ICAN vigil and walk

On 10 Decem­ber, mem­bers of Protest in Har­mo­ny gath­ered out­side the Scot­tish par­lia­ment at an event organ­ised by the Scot­tish Inter­na­tion­al Cam­paign to Abol­ish Nuclear Weapons, to cel­e­brate the award of the 2024 Nobel Peace Prize to the Japan­ese organ­i­sa­tion Nihon Hidankyo.

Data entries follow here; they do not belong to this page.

(* ===== verification/TreeLeaf.v ===== *)
(** * Leaves of the index

    What a leaf block and its fingerprint table represent (a list of distinct
    keys with their values, all entries at one version), and what the slot loops
    of [leaf_search], [leaf_insert] and [leaf_resize] do to it. *)

From S2P Require Import Prelude KVConfig RdmaConfig Hash LeafNode InnerTree LocalLockTable DMCache Tree TreeChain.
Open Scope Z_scope.

Import SkipVectorDM.

Definition cap : nat := 32.
#[global] Arguments cap : simpl never.

Lemma cap_Z : Z.of_nat cap = LeafNodeCapacity.
Proof. done. Qed.

Definition live_entry (ver : Z) (p : EntryPos) : Entry.t := Entry.Mk 1 ver (ep_key p) (ep_value p).

Definition free_entry (ver : Z) (e : Entry.t) : Prop := Entry.valid e = 0 ∧ Entry.version e = ver.

(** The entries of a block: the pairs [kvs] in slot order, then free slots. *)
Record entries_rep (ver : Z) (kvs : list EntryPos) (es : list Entry.t) : Prop := {
  er_live : take (length kvs) es = live_entry ver <$> kvs;
  er_free : Forall (free_entry ver) (drop (length kvs) es);
  er_length : length es = cap }.

(** The fingerprint table of the same slots. *)
Record table_rep (ver : Z) (kvs : list EntryPos) (t : FPTable.t) : Prop := {
  tr_version : FPTable.version t = ver;
  tr_fp : FPTable.fp t = (LeafNode.cal_key_fp ∘ ep_key <$> kvs) ++ replicate (cap - length kvs) 0;
  tr_lock : FPTable.lock t = 0 }.

Definition kv_map (kvs : list EntryPos) : gmap Key Value := list_to_map ((λ p, (ep_key p, ep_value p)) <$> kvs).

(** ** Lemmas on the representation *)

Lemma kv_map_lookup kvs k v :
  NoDup (ep_key <$> kvs) → kv_map kvs !! k = Some v ↔ MkEntryPos k v ∈ kvs.
Proof.
  intros Hd. unfold kv_map. rewrite <- elem_of_list_to_map.
  - rewrite list_elem_of_fmap. split; [intros ([k' v'] & [= -> ->] & ?); done|].
    intros H. by exists (MkEntryPos k v).
  - rewrite <- list_fmap_compose. exact Hd.
Qed.

Lemma kv_map_None kvs k : kv_map kvs !! k = None ↔ k ∉ ep_key <$> kvs.
Proof. unfold kv_map. rewrite <- not_elem_of_list_to_map, <- list_fmap_compose. done. Qed.

Lemma cal_key_fp_byte k : 1 ≤ LeafNode.cal_key_fp k ≤ 255.
Proof.
  unfold LeafNode.cal_key_fp. set (x := u8 (Z.land _ _)).
  assert (fits 8 x) as Hx by (apply wrap_fits; lia). unfold fits in Hx.
  destruct (Z.eqb_spec x 0); lia.
Qed.

#[global] Opaque LeafNode.cal_key_fp.

Lemma er_le ver kvs es : entries_rep ver kvs es → (length kvs ≤ cap)%nat.
Proof.
  intros [H1 _ H3]. apply (f_equal length) in H1. rewrite length_take, length_fmap, H3 in H1. lia.
Qed.

Lemma er_lookup ver kvs es i p :
  entries_rep ver kvs es → kvs !! i = Some p → es !! i = Some (live_entry ver p).
Proof.
  intros [H1 _ _] Hi. pose proof (lookup_lt_Some _ _ _ Hi) as Hlt.
  rewrite <- (lookup_take_lt es (length kvs)) by done. by rewrite H1, list_lookup_fmap, Hi.
Qed.

(** Every slot holds a pair of the list at its place, or is free; all are at
    the leaf's version. *)
Lemma er_slot ver kvs es i e :
  entries_rep ver kvs es → es !! i = Some e →
  Entry.version e = ver ∧
  ((∃ p, kvs !! i = Some p ∧ e = live_entry ver p) ∨ kvs !! i = None ∧ Entry.valid e = 0).
Proof.
  intros Her Hi. pose proof Her as [H1 H2 H3]. destruct (kvs !! i) as [p|] eqn:Hp.
  - rewrite (er_lookup _ _ _ _ _ Her Hp) in Hi. injection Hi as <-. split; [done|]. left. eauto.
  - apply lookup_ge_None in Hp. rewrite Forall_lookup in H2.
    destruct (H2 (i - length kvs)%nat e) as [Hv Hver].
    { rewrite lookup_drop. by replace (length kvs + (i - length kvs))%nat with i by lia. }
    auto.
Qed.

Lemma tr_length ver kvs t : (length kvs ≤ cap)%nat → table_rep ver kvs t → length (FPTable.fp t) = cap.
Proof. intros Hl [_ Hf _]. rewrite Hf, length_app, length_fmap, length_replicate. lia. Qed.

Lemma tr_capacity ver kvs t : (length kvs ≤ cap)%nat → table_rep ver kvs t → FPTable.capacity t = LeafNodeCapacity.
Proof. intros Hl Ht. unfold FPTable.capacity. by rewrite (tr_length _ _ _ Hl Ht). Qed.

(** The slots that may hold a key. *)
Lemma elem_of_matching t f i : i ∈ matching t f ↔ FPTable.fp t !! i = Some f.
Proof.
  unfold matching. rewrite list_elem_of_filter, elem_of_seq. split; [naive_solver|].
  intros H. pose proof (lookup_lt_Some _ _ _ H). split; [done|lia].
Qed.

Lemma matching_present ver kvs t i p :
  table_rep ver kvs t → kvs !! i = Some p → i ∈ matching t (LeafNode.cal_key_fp (ep_key p)).
Proof.
  intros [_ Hf _] Hi. apply elem_of_matching. rewrite Hf. apply lookup_app_l_Some.
  by rewrite list_lookup_fmap, Hi.
Qed.

Lemma matching_live ver kvs t k i :
  table_rep ver kvs t → i ∈ matching t (LeafNode.cal_key_fp k) → (i < length kvs)%nat.
Proof.
  intros [_ Hf _] Hi. apply elem_of_matching in Hi. rewrite Hf in Hi.
  apply lookup_app_Some in Hi as [Hi|[_ Hi]].
  - apply lookup_lt_Some in Hi. by rewrite length_fmap in Hi.
  - apply lookup_replicate in Hi as [Hi _]. pose proof (cal_key_fp_byte k). lia.
Qed.

(** ** Adding and replacing pairs *)

Lemma er_update ver kvs es i p p' :
  entries_rep ver kvs es → kvs !! i = Some p →
  entries_rep ver (<[i := p']> kvs) (<[i := live_entry ver p']> es).
Proof.
  intros [H1 H2 H3] Hi. pose proof (lookup_lt_Some _ _ _ Hi) as Hlt.
  assert (length (<[i := p']> kvs) = length kvs) as Hl by apply length_insert.
  constructor; rewrite ?Hl, ?length_insert; [|by rewrite drop_insert_lt by lia|done].
  by rewrite take_insert_lt, H1, list_fmap_insert by lia.
Qed.

Lemma er_append ver kvs es p :
  entries_rep ver kvs es → (length kvs < cap)%nat →
  entries_rep ver (kvs ++ [p]) (<[length kvs := live_entry ver p]> es).
Proof.
  intros [H1 H2 H3] Hlt. constructor; rewrite ?length_app, ?length_insert; cbn; [| |done].
  - rewrite Nat.add_1_r, (take_S_r _ _ (live_entry ver p)) by (apply list_lookup_insert_eq; lia).
    by rewrite take_insert_ge, H1, fmap_app by lia.
  - rewrite Nat.add_1_r, drop_insert_lt by lia.
    rewrite <- (Nat.add_1_r (length kvs)), <- drop_drop. by apply Forall_drop.
Qed.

Jane Lewis, leading PiH members in song outside Holyrood
Jane Lewis, lead­ing PiH mem­bers in song out­side Holyrood

Teru­mi Tana­ka, sur­vivor of the US atom­ic bomb­ing of Nagasa­ki when he was only 13 years old and co-chair of the grass­roots move­ment of atom­ic bomb sur­vivors from Hiroshi­ma and Nagasa­ki, also known as Hibakusha, accept­ed the prize in Oslo on 10 Decem­ber. He said: “It is the heart­felt desire of the Hibakusha that, rather than depend­ing on the the­o­ry of nuclear deter­rence, which assumes the pos­ses­sion and use of nuclear weapons, we must not allow the pos­ses­sion of a sin­gle nuclear weapon.”

Janet Fen­ton, of ICAN and Secure Scot­land, spoke out­side the par­lia­ment, with the torch giv­en by Scot­tish first min­is­ter Nico­la Stur­geon to ICAN in 2017, when it, too, won the Nobel Peace Prize. Jane Lewis then led PiH in singing Burn­ing for Peace and Anoth­er World, based on words by Indi­an activist and writer Arund­hat Roy, set to music by Jane.

Nuclear weapons not wel­come here!

We then walked up to the Queen Eliz­a­beth build­ing, to sym­bol­i­cal­ly take the mes­sage about nuclear dis­ar­ma­ment to the UK gov­ern­ment, singing Ain’t Gonna Study War. At the QE build­ing, Scot­tish CND chair Lynn Jamieson spoke of the brav­ery of the Hibakusha mem­bers, who took on the task of being wit­ness to the inhu­man­i­ty of nuclear weapons and whose work, after decades and decades, has now been recog­nised. The event closed with a rous­ing ren­di­tion of the Free­dom Come All Ye.